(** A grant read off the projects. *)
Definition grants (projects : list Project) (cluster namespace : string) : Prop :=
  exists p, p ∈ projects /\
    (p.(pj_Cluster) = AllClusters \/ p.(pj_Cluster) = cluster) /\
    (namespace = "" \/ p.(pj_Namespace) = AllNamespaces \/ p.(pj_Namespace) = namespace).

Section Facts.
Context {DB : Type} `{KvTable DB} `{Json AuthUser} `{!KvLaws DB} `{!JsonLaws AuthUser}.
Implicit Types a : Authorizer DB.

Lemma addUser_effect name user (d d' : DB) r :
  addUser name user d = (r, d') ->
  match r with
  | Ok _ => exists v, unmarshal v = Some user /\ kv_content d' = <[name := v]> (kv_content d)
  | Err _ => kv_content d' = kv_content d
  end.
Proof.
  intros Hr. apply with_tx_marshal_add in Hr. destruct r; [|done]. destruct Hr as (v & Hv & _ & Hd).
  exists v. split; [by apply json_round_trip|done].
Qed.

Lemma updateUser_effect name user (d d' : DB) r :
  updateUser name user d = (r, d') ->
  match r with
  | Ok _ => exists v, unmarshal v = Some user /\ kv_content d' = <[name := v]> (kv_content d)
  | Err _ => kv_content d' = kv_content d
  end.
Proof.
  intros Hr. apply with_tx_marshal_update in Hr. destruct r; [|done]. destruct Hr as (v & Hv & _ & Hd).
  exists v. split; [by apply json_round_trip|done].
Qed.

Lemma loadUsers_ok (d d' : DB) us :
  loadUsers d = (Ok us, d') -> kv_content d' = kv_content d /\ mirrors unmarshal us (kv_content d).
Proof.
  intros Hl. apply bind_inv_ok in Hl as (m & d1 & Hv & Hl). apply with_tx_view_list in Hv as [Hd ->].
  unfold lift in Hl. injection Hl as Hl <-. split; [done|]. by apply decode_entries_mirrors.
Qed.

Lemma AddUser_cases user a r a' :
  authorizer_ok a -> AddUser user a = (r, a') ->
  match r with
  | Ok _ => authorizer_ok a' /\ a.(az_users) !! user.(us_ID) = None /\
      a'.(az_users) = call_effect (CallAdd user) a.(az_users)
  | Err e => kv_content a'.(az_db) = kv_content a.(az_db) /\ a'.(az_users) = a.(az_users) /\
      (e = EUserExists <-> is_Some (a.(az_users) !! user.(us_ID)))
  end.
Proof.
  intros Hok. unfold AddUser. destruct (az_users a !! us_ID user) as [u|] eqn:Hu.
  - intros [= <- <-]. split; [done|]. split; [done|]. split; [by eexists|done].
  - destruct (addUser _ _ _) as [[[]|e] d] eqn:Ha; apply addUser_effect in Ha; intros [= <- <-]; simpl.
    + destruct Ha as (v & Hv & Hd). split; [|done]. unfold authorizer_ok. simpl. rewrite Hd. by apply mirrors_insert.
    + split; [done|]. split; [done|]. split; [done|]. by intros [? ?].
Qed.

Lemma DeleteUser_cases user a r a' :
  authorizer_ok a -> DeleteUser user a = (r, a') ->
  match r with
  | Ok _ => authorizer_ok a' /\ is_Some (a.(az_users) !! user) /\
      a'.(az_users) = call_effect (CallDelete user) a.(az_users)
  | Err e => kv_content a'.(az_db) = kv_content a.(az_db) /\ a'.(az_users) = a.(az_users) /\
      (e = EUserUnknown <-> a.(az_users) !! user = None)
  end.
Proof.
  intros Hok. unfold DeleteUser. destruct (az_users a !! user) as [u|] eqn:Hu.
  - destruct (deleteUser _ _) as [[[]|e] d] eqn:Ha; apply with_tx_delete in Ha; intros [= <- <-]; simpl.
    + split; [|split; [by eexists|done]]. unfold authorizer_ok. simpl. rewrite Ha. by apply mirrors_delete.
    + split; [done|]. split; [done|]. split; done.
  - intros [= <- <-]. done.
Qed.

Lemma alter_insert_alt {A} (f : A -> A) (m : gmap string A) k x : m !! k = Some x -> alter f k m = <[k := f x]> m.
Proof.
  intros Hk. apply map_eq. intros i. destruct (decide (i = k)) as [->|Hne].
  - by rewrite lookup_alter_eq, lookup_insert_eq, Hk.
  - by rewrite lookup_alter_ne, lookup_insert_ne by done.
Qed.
****
Which lines above contain the word "destruct"? Show each of them.

# [Task result]
  intros Hr. apply with_tx_marshal_add in Hr. destruct r; [|done]. destruct Hr as (v & Hv & _ & Hd).
  intros Hr. apply with_tx_marshal_update in Hr. destruct r; [|done]. destruct Hr as (v & Hv & _ & Hd).
  intros Hok. unfold AddUser. destruct (az_users a !! us_ID user) as [u|] eqn:Hu.
  - destruct (addUser _ _ _) as [[[]|e] d] eqn:Ha; apply addUser_effect in Ha; intros [= <- <-]; simpl.
    + destruct Ha as (v & Hv & Hd). split; [|done]. unfold authorizer_ok. simpl. rewrite Hd. by apply mirrors_insert.
  intros Hok. unfold DeleteUser. destruct (az_users a !! user) as [u|] eqn:Hu.
  - destruct (deleteUser _ _) as [[[]|e] d] eqn:Ha; apply with_tx_delete in Ha; intros [= <- <-]; simpl.
  intros Hk. apply map_eq. intros i. destruct (decide (i = k)) as [->|Hne].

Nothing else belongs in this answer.